— Assignment —
Read each of the lines below and tally those with "finite"; the tally is the whole answer.

— Data section —
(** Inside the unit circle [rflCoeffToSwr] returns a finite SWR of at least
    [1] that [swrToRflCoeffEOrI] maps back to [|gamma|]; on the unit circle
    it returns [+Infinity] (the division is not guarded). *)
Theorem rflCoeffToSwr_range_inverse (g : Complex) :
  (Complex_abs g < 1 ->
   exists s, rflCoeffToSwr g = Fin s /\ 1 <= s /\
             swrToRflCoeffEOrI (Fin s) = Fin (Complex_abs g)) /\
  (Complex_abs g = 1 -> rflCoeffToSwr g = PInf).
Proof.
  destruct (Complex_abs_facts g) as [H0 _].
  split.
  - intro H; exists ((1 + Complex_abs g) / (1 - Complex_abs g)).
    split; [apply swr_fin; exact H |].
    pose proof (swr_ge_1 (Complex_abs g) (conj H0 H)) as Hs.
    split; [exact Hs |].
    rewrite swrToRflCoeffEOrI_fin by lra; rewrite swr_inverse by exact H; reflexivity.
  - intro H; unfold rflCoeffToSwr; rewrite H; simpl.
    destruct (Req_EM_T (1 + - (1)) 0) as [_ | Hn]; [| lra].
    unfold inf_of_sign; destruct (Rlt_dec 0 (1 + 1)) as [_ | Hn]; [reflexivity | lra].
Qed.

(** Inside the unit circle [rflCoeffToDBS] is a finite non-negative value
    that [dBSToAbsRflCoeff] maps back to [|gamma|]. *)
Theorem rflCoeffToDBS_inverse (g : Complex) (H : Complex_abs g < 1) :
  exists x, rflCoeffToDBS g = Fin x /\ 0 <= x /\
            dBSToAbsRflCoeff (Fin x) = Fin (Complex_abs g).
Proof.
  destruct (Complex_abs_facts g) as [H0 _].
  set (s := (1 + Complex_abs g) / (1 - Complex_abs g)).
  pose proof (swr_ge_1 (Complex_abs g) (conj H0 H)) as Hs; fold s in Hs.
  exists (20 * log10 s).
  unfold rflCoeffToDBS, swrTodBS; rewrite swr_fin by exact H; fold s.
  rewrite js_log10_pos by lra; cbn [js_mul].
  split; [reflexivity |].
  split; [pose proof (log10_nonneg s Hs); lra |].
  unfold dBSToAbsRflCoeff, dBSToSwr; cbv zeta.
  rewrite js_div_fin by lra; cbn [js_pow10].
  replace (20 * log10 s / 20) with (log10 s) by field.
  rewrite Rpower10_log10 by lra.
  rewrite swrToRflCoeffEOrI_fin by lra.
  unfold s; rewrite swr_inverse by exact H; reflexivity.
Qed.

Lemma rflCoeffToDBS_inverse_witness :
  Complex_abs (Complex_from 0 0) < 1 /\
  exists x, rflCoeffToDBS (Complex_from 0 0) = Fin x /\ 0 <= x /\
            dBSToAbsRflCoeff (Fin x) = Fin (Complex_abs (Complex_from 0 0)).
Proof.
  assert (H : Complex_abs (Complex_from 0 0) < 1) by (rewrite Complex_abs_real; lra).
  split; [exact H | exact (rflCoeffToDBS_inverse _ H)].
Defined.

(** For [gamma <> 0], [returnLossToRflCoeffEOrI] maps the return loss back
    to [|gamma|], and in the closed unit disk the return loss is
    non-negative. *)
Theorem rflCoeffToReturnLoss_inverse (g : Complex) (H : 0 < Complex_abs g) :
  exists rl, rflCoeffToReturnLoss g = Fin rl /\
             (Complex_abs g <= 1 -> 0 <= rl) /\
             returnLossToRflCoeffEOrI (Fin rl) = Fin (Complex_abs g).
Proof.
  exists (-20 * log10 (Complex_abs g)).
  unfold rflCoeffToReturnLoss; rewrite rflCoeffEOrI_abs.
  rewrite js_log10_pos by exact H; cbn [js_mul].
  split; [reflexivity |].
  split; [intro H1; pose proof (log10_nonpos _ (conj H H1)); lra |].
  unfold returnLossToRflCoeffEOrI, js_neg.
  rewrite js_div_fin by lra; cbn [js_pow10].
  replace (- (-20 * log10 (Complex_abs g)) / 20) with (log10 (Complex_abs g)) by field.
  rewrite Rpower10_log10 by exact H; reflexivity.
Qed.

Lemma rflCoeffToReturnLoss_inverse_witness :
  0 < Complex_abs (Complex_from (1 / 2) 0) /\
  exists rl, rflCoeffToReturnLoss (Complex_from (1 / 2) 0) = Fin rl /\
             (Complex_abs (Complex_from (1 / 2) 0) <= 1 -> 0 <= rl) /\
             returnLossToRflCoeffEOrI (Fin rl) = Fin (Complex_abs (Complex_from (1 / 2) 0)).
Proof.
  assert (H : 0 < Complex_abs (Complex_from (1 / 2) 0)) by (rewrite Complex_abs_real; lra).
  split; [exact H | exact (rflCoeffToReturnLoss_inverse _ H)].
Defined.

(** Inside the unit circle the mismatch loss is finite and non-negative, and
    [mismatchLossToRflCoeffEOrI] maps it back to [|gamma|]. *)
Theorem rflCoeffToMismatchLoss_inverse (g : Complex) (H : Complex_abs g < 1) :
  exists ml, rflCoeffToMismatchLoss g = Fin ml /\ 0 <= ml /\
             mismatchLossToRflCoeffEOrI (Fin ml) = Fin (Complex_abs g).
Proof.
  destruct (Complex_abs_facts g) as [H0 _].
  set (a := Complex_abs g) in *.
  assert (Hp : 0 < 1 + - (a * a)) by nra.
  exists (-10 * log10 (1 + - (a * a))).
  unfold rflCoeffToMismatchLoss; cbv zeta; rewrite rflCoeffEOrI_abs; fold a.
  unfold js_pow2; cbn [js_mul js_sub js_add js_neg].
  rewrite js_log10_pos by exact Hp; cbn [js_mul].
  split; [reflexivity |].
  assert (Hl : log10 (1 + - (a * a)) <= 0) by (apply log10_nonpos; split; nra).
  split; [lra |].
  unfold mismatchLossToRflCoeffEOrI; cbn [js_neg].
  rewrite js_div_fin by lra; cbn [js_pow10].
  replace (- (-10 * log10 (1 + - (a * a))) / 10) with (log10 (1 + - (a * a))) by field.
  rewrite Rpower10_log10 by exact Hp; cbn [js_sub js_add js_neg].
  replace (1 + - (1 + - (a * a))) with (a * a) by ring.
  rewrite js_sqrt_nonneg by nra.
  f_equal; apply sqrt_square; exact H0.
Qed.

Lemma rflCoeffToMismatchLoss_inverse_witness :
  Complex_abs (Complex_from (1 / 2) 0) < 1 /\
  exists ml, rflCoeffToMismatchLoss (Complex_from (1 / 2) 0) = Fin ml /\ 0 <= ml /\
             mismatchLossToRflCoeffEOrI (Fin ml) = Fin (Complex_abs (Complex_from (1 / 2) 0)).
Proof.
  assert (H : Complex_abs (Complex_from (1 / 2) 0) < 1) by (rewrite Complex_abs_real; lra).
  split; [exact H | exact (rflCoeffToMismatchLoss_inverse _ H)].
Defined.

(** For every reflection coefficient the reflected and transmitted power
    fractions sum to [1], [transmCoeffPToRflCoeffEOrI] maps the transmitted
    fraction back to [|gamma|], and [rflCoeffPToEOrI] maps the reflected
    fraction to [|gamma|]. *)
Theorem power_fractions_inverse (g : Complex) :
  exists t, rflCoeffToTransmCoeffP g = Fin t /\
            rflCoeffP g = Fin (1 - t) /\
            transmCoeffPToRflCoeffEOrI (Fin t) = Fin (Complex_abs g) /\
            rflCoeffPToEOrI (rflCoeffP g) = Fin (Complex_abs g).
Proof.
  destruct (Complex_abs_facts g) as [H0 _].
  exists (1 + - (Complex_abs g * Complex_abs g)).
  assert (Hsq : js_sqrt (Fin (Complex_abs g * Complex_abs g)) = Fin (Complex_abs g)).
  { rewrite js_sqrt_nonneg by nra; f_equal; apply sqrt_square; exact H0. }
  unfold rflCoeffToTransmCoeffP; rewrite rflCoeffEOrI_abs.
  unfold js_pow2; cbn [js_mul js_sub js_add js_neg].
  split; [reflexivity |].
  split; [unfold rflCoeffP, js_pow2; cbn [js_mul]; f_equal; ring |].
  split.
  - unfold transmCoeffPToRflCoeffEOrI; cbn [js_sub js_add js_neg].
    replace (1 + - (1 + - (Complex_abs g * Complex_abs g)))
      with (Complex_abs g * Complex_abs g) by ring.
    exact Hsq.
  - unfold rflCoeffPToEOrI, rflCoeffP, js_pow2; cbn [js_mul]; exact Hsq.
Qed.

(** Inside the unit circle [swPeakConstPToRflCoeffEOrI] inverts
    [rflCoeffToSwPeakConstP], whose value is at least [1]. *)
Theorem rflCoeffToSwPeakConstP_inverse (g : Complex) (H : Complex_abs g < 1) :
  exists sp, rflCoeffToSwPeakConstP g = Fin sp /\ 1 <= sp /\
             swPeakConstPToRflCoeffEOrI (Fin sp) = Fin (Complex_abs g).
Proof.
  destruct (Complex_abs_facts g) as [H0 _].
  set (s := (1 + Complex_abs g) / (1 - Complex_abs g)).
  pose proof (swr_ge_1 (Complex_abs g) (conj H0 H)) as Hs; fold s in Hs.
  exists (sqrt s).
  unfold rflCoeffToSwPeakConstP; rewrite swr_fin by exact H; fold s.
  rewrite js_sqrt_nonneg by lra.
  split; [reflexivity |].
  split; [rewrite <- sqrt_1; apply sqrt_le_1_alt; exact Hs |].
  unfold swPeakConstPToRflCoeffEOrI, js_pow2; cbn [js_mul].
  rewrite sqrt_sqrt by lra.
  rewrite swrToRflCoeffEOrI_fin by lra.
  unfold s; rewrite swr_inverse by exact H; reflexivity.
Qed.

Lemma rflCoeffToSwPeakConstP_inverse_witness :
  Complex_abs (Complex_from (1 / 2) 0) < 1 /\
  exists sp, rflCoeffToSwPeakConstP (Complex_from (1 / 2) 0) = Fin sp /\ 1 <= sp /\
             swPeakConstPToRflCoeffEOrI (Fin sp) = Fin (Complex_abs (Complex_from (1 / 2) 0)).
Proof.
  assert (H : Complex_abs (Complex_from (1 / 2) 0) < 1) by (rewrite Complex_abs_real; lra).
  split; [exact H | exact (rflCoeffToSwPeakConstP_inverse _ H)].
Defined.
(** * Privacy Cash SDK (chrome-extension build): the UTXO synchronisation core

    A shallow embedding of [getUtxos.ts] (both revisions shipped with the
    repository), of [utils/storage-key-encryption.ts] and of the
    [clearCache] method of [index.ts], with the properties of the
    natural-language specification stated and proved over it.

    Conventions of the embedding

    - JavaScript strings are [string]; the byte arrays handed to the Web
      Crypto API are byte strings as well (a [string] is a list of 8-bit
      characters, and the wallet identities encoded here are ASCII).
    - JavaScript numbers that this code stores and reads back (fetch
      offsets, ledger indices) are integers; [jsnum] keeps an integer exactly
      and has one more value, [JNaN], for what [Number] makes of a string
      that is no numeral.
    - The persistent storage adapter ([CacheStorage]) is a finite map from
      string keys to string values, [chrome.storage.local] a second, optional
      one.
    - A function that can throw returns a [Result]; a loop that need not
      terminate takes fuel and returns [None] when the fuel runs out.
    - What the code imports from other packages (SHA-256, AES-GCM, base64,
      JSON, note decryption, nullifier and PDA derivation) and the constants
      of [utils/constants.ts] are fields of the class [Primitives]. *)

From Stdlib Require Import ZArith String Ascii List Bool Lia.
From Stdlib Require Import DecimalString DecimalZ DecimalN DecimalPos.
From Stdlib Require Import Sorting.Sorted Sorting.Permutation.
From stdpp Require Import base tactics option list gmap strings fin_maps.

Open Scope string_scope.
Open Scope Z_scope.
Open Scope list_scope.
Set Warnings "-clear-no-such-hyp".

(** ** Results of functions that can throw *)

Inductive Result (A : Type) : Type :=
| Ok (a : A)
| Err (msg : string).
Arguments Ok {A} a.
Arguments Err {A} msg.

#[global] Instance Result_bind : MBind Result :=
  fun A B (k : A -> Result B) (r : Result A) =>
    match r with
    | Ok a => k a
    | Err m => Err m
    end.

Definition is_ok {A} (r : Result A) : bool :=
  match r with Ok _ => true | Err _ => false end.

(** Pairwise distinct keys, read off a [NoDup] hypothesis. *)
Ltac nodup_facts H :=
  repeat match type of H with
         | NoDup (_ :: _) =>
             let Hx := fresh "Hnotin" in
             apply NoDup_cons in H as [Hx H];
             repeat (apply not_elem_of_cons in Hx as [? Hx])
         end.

— Written response —
4